Wednesday 23rd May 1934
Clyde Champion Barrow and Bonnie Parker were shot to death by Texas and Louisiana state police officers as they attempted to escape apprehension in a stolen 1934 Ford V-8 near Bienville Parish, Louisiana. Bonnie and Clyde met in Texas in 1930 while the 19-year-old Bonnie was working in a bar. At the time, Bonnie was married to an imprisoned murderer. Soon after the two met, Clyde was arrested for burglary and sent to prison. Bonnie smuggled a pistol into the prison, and Clyde broke out. Over the course of their crime spree together, Bonnie and Clyde were believed to have committed 13 murders and several robberies and burglaries. For over two years, the couple evaded local police officers in rural counties of Texas, Louisiana, and New Mexico. Not until the FBI, then called the Bureau of Investigation, became involved in the case did law-enforcement officials gain ground on Bonnie and Clyde.
The Bureau of Investigation, curiously enough, could only investigate the two on the grounds of the National Motor Vehicle Act, which stipulated that federal agents had jurisdiction to pursue suspects accused of interstate transportation of a stolen automobile. Investigators initially traced a stolen vehicle to the house of Clyde Barrow’s aunt. As officers stepped up the pressure to catch Bonnie and Clyde, the well-armed couple went about adding to their own firepower. They were joined by Clyde’s brother, Buck Barrow, along with his wife. Later they were joined by escaped murderer Raymond Hamilton. In the spring of 1934, following tireless investigations, federal agents traced the gang to a remote county in Southwest Louisiana. A certain Methvin family was said to have been aiding and abetting the Bonnie-and-Clyde gang for over a year.

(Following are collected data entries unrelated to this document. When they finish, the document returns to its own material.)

(* ===== verification/SyscallInv.v ===== *)
(** * Every system call keeps the kernel consistent

    The invariant of the whole kernel (threads, stacks, handles, files, pipes,
    launch records and the blocks they own on the heap) is kept by every
    handler of the dispatcher, whatever a program passes in its registers.
    This file has the lemmas on the steps the handlers are made of. *)

From S2P Require Import Prelude Memory Pmm Mmu MmuTree UserSpace Elf.
From S2P Require Import CString Pipe Irq Tty Paths Bytes Memfs User Alloc.
From S2P Require Import Sched SchedList SchedInv SchedSwitch SchedSpec SchedWait SchedSteps.
From S2P Require Import Ramfs State Fat Vfs VfsInv VfsSpec VfsIo Handles UserPtr Syscall SyscallSpec.
From stdpp Require Import options.
Import Pmm UserSpace CString Paths Bytes Memfs Sched SchedList SchedInv SchedSpec SchedWait SchedSteps.
Import Vfs VfsInv VfsSpec VfsIo Handles UserPtr Syscall SyscallSpec.

Module SyscallInv.

Section Inv.
Context {H D S : Type} `{!Allocator H} {AL : AllocatorLaws H} `{!SectorDev D S}.
Implicit Types (k : kernel H D S) (v : vfs D S) (h : H) (l bs O others : list Z).

(** ** Results *)

(** How a system call may end the system: the allocator gives up, the FAT
    driver follows an endless chain, no frame is left or, for the calls that
    store into user memory, the page is not writable. *)
Definition may_panic (stores : bool) (msg : string) (code : Z) : Prop :=
  excused (H := H) msg code ∨ (msg = "Out of physical memory"%string ∧ code = 0) ∨ (stores = true ∧ msg = FAULT).

Definition safe {X} (stores : bool) (r : result X) (P : X → Prop) : Prop :=
  match r with Ret x => P x | Panic msg code => may_panic stores msg code end.

Lemma safe_bind {X Y} b (r : result X) (f : X → result Y) P Q :
  safe b r P → (∀ x, P x → safe b (f x) Q) → safe b (r ≫= f) Q.
Proof. destruct r; simpl; auto. Qed.

Lemma safe_ensures {X} b (r : result X) (P : X → Prop) : ensures (H := H) r P → safe b r P.
Proof. destruct r; simpl; [done|]. by left. Qed.

(** ** What the handlers leave alone *)

Record frame k k' : Prop := {
  fr_launches : launches k' = launches k;
  fr_tty : kt k' = kt k;
  fr_pmm : kp k' = kp k;
  fr_cur : current_thread (ks k') = current_thread (ks k);
  fr_threads : threads (ks k') = threads (ks k);
}.

Lemma kframe_refl k : frame k k.
Proof. done. Qed.
Lemma kframe_trans k1 k2 k3 : frame k1 k2 → frame k2 k3 → frame k1 k3.
Proof. intros [] []. split; congruence. Qed.

Lemma table_heap_frame k t h : frame k (with_table_heap k t h).
Proof. done. Qed.

Lemma release_frame id k k' : release id k = Ret k' → frame k k'.
Proof. unfold release. intros ([t h] & _ & [= <-])%bind_Ret. done. Qed.

(** ** The file system under the handles *)

Lemma set_vfs k l bs O v h :
  kernel_ok k l bs O → vfs_ok v h (l ++ stacks (ks k) l ++ O) → handles_ok (with_vfs (ktable k) v) →
  kernel_ok (with_table_heap k (with_vfs (ktable k) v) h) l (blocks v) O.
Proof.
  intros Hok [Hi Hl] Hh. unfold kernel_ok, with_table_heap, with_sched. cbn [ks].
  apply (sched_ok_files (ks k) l bs O); [done| |done]. split_and!; [done|done|done].
Qed.

Lemma handles_of k l bs O : kernel_ok k l bs O → handles_ok (ktable k).
Proof. intros Hok. by destruct (so_files _ _ _ _ Hok) as [? _]. Qed.

Lemma handles_grow (t : table D S) v :
  handles_ok t → (∀ p, is_Some (files (tvfs t) !! p) → is_Some (files v !! p)) → handles_ok (with_vfs t v).
Proof. intros [K1 K2 K3] Hv. split; [done| |done]. intros i x Hx Ht. apply Hv. by apply (K2 i). Qed.

(** An open file no handle refers to. *)
Definition unowned k (f : Z) : Prop :=
  is_Some (files (tvfs (ktable k)) !! f) ∧
  ∀ i x, handles (ktable k) !! i = Some x → type x = HANDLE_VFS → file x ≠ f.

(** A new file is not in the table. *)
Lemma fresh_unowned k l bs O f v h :
  kernel_ok k l bs O → files (tvfs (ktable k)) !! f = None → is_Some (files v !! f) →
  unowned (with_table_heap k (with_vfs (ktable k) v) h) f.
Proof.
  intros Hok Hf Hv. split; [done|]. intros i x Hx Ht Ef.
  destruct (hk_file _ (handles_of k l bs O Hok) i x Hx Ht) as [g Hg]. congruence.
Qed.

(** Closing a file. *)
Lemma closed_other v h O p f v' h' g :
  vfs_ok v h O → files v !! p = Some f → vfs_close p v h = Ret (v', h') → g ≠ p →
  is_Some (files v !! g) → is_Some (files v' !! g).
Proof using AL.
  intros Hok Hf E Hg Hs. destruct (vfs_close_core v h O p f Hok Hf) as (v2 & h2 & E' & _ & _ & H1 & H2).
  rewrite E in E'. injection E' as <- <-. destruct (vi_files _ (proj1 Hok) p f Hf) as [_ Hfo].
  pose proof (vf_ref _ _ Hfo). destruct (decide (1 < refcount f)).
  - by rewrite H1, lookup_alter_ne.
  - by rewrite H2, lookup_delete_ne by (done || lia).
Qed.

Lemma close_unowned k l bs O f :
  kernel_ok k l bs O → unowned k f →
  ∃ k' bs', close_file f k = Ret k' ∧ kernel_ok k' l bs' O ∧ frame k k' ∧
    ∀ g, g ≠ f → unowned k g → unowned k' g.
Proof using AL.
  intros Hok [[x Hx] Hn]. pose proof (kernel_vfs k l bs O Hok) as Hv.
  destruct (vfs_close_core _ _ _ f x Hv Hx) as (v & h & E & Hv' & _).
  pose proof (λ g, closed_other _ _ _ f x v h g Hv Hx E) as Ho.
  unfold close_file. rewrite E. cbn [mbind result_bind]. eexists _, (blocks v). split; [done|]. split_and!.
  - apply (set_vfs k l bs O v h); [done|done|]. destruct (handles_of k l bs O Hok) as [K1 K2 K3]. split; [done| |done].
    intros i y Hy Ht. apply Ho; [by apply (Hn i)|by apply (K2 i)].
  - done.
  - intros g Hg [Hs Hg']. split; [by apply Ho|done].
Qed.

Lemma release_unowned k l bs O id k' g :
  kernel_ok k l bs O → unowned k g → release id k = Ret k' → unowned k' g.
Proof using AL.
  intros Hok [Hs Hn] E. pose proof (kernel_vfs k l bs O Hok) as Hv.
  destruct (release_kernel k l bs O id Hok) as (k2 & bs2 & E2 & _ & _ & _ & Eh & _).
  assert (k2 = k') as -> by congruence. split.
  - unfold release in E. apply bind_Ret in E as ([t h] & E & [= <-]).
    change (is_Some (files (tvfs t) !! g)). unfold syscall_release_handle in E. destruct (_ || _) eqn:Ei; [by injection E as <- _|].
    apply orb_false_iff in Ei as [E1%Z.ltb_ge E3%Z.leb_gt].
    case_bool_decide as Hf; [by injection E as <- _|]. cbv zeta in E.
    set (x := mk_handle _ _ _ _) in E. destruct (hrefcount x <=? 0); [|by injection E as <- _].
    apply bind_Ret in E as ([v h'] & E & [= <- _]). cbn [tvfs set_handle with_handles with_vfs].
    case_bool_decide as Ht; [|by injection E as <- _].
    pose proof (hnd_lookup (ktable k) id (hk_length _ (handles_of _ _ _ _ Hok)) ltac:(lia)) as Hx.
    destruct (hk_file _ (handles_of _ _ _ _ Hok) _ _ Hx Ht) as [fl Hfl].
    refine (closed_other _ _ _ _ fl v h' g Hv Hfl E _ Hs). intros Eg. by apply (Hn _ _ Hx Ht).
  - intros i x Hx Ht. rewrite Eh in Hx. unfold released in Hx. destruct (_ || _); [by apply (Hn i)|].
    destruct (decide (Z.to_nat id = i)) as [<-|Hne]; [|rewrite list_lookup_alter_ne in Hx by done; by apply (Hn i)].
    rewrite list_lookup_alter_eq in Hx. destruct (handles (ktable k) !! Z.to_nat id) as [y|] eqn:Hy; [|done].
    injection Hx as <-. case_bool_decide; [by apply (Hn _ _ Hy)|]. destruct (_ <=? 1); [done|]. by apply (Hn _ _ Hy).
Qed.

(** ** Handles and descriptors *)

Lemma set_table k l bs O t :
  kernel_ok k l bs O → table_ok (H := H) t bs → kernel_ok (with_table k t) l bs O.
Proof.
  intros Hok Ht. unfold kernel_ok, with_table, with_sched. cbn [ks].
  apply (sched_ok_same (ks k)); auto.
Qed.

Lemma new_handle_ok k l bs O ty f i k' :
  kernel_ok k l bs O → (ty = HANDLE_VFS → unowned k f) → new_handle ty f k = (i, k') →
  kernel_ok k' l bs O ∧ frame k k' ∧ -1 ≤ i < HANDLE_MAX ∧ (i < 0 → k' = k) ∧
  ∀ g, g ≠ f → unowned k g → unowned k' g.
Proof.
  intros Hok Hf E. pose proof (handles_of k l bs O Hok) as [K1 K2 K3]. unfold new_handle, handle_alloc in E.
  destruct (find_range 0 HANDLE_MAX _) as [j|] eqn:Ej; injection E as <- <-.
  2:{ assert (with_table k (ktable k) = k) as -> by (by destruct k as [[] ? ? ?]). split_and!; [done|done|lia|done|done|done]. }
  apply find_range_Some in Ej as (Hj & Hjf%bool_decide_eq_true & _). set (x := mk_handle ty f _ 1).
  destruct (so_files _ _ _ _ Hok) as (_ & Hv & Eb). split_and!; [|done|lia|lia|lia|].
  - apply set_table; [done|]. split_and!; [|done|done]. split.
    + cbn. by rewrite length_insert.
    + intros i y [[-> ->]|[_ Hi]]%set_handle_lookup Hy; [by apply Hf|by apply (K2 i)].
    + intros a b y z [[-> ->]|[_ Ha]]%set_handle_lookup [[-> ->]|[_ Hb]]%set_handle_lookup Hy Hz Ef; [done|..].
      * exfalso. by apply (proj2 (Hf Hy) b z).
      * exfalso. by apply (proj2 (Hf Hz) a y).
      * by apply (K3 _ _ _ _ Ha Hb).
  - intros g Hg [Hs Hn]. split; [done|].
    intros i y [[-> ->]|[_ Hi]]%set_handle_lookup Hy; [by apply not_eq_sym|by apply (Hn i)].
Qed.

Lemma allocate_fd_ok k l bs O g i k' :
  kernel_ok k l bs O → g < HANDLE_MAX → allocate_fd g k = (i, k') →
  kernel_ok k' l bs O ∧ launches k' = launches k ∧ kt k' = kt k ∧ kp k' = kp k ∧ ktable k' = ktable k ∧
  current_thread (ks k') = current_thread (ks k) ∧ -1 ≤ i < 16 ∧
  (0 ≤ g → current_thread (ks k) ≠ 0 → (∃ fd, 0 ≤ fd < 16 ∧ nth (Z.to_nat fd) (cur_fds k) 0 = -1) → 0 ≤ i).
Proof.
  intros Hok Hg E. unfold allocate_fd, sched_allocate_fd in E.
  destruct (Z.ltb_spec g 0).
  { injection E as <- <-. unfold with_sched. cbn. split_and!; auto; lia. }
  destruct (Z.eqb_spec (current_thread (ks k)) 0) as [Hc|Hc]; cbn [negb] in E.
  { injection E as <- <-. unfold with_sched. cbn. split_and!; auto; lia. }
  destruct (find_range 0 16 _) as [j|] eqn:Ej; injection E as <- <-.
  2:{ unfold with_sched. cbn. split_and!; auto; [lia|lia|]. intros _ _ (fd & Hfd & E).
      rewrite find_range_None in Ej. specialize (Ej fd Hfd). apply Z.eqb_neq in Ej. done. }
  apply find_range_Some in Ej as (Hj & _ & _). split_and!; auto; [|lia|lia|lia].
  pose proof (upd_cur_ok (ks k) l bs O (λ t, set_fds (<[Z.to_nat j := g]> (fds t)) t)) as Hu.
  rewrite (proj2 (Z.eqb_neq _ 0) Hc) in Hu. apply Hu; try done. intros t. apply insert_fd_typed. lia.
Qed.

Lemma set_fd_ok k l bs O fd g :
  kernel_ok k l bs O → -1 ≤ g < HANDLE_MAX → kernel_ok (set_fd fd g k) l bs O.
Proof.
  intros Hok Hg. unfold set_fd, sched_set_fd, with_sched, kernel_ok. cbn [ks]. destruct (_ || _); [done|].
  apply upd_cur_ok; try done. intros t. by apply insert_fd_typed.
Qed.

(** ** The invariant of the kernel *)

(** The blocks of the launch records belong to the kernel too. *)
Record kinv k others : Prop := {
  ki_objects : ∃ l bs, kernel_ok k l bs (keys (launches k) ++ others);
  ki_input : Irq.irqs_ok (Tty.input (kt k));
}.

Lemma kinv_frame k k' l bs others :
  kinv k others → launches k' = launches k → kt k' = kt k →
  kernel_ok k' l bs (keys (launches k) ++ others) → kinv k' others.
Proof. intros [_ Hi] El Et Hok. split; [|by rewrite Et]. exists l, bs. by rewrite El. Qed.

Lemma kinv_release k others id : kinv k others → ∃ k', release id k = Ret k' ∧ kinv k' others ∧ frame k k'.
Proof using AL.
  intros [(l & bs & Hok) Hi]. destruct (release_kernel k l bs _ id Hok) as (k' & bs' & E & Hok' & _).
  pose proof (release_frame id k k' E) as F. exists k'. split; [done|]. split; [|done].
  eapply (kinv_frame k); [by split; [exists l, bs|]|apply F|apply F|done].
Qed.

(** ** User memory *)

Lemma store_user_inv k others data a : kinv k others → safe true (store_user data a k) (λ k', kinv k' others).
Proof.
  intros Hk. unfold store_user. assert (∀ m, kinv (with_user_mem k m) others) as Hm by (intros m; by destruct Hk).
  enough (∀ d m b, safe true (user_write d m (kroot k) b) (λ _, True)) as Hw.
  { eapply safe_bind; [apply Hw|]. intros m _. apply Hm. }
  intros d. induction d as [|c d IH]; intros m b; cbn [user_write]; [done|].
  unfold user_store. destruct (MmuTree.hw_translate m (kroot k) b) as [[f fl]|]; [|by right; right].
  destruct (Mmu.has fl _); [apply IH|by right; right].
Qed.

Lemma checked_range (s : pmm) (root a n : Z) :
  MmuTree.tree_ok s root → 0 ≤ a < 2 ^ 64 → 0 ≤ n < 2 ^ 64 → user_ptr_range (Pmm.mem s) root a n = true →
  ∀ o m, 0 ≤ o → 0 ≤ m → o + m ≤ n → ∃ x, user_read (Z.to_nat m) (Pmm.mem s) root (a + o) = Ret x ∧ length x = Z.to_nat m.
Proof.
  intros T Ha Hn Hr o m Ho Hm Hle. apply user_ptr_range_iff in Hr as (_ & _ & Ht & Hp); [|done|done].
  destruct (checked_read s root T (Z.to_nat m) (a + o)) as (x & E & Hl & _); [lia|lia| |by exists x].
  intros b Hb. apply Hp. lia.
Qed.
End Inv.
End SyscallInv.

It was learned that Bonnie and Clyde, along with some of the Methvins, had staged a party at Black Lake, Louisiana, on the night of May 21. Two days later, just before dawn, a posse of police officers from Texas and Louisiana, including Texas Ranger Frank Hamer, laid an ambush for Bonnie and Clyde along the highway near Sailes, Louisiana. In the early morning, Bonnie and Clyde appeared in their automobile. The officers reported that the couple attempted to flee, but more likely, owing to the fact that Bonnie and Clyde had killed five policemen, the posse opened fire without warning. For two minutes, deputies showered the car with bullets. Both Bonnie and Clyde were killed in the barrage. Their bullet-riddled 1934 Ford later became a valuable collectible. Bonnie and Clyde gained a place in popular mythology as dustbowl Robin Hoods.
The 1967 film Bonnie and Clyde, starring Warren Beatty as Clyde and Faye Dunaway as Bonnie, portrayed a charming and irreverent pair who took their game too far. Examination of the couple’s past, as well as an examination of their victims, shows that Bonnie and Clyde were more likely carefree killers. Their popularity owed to the mistrust of the authorities of the Dustbowl during the Depression era, and to the couple’s uncanny ability to elude the police for over two years.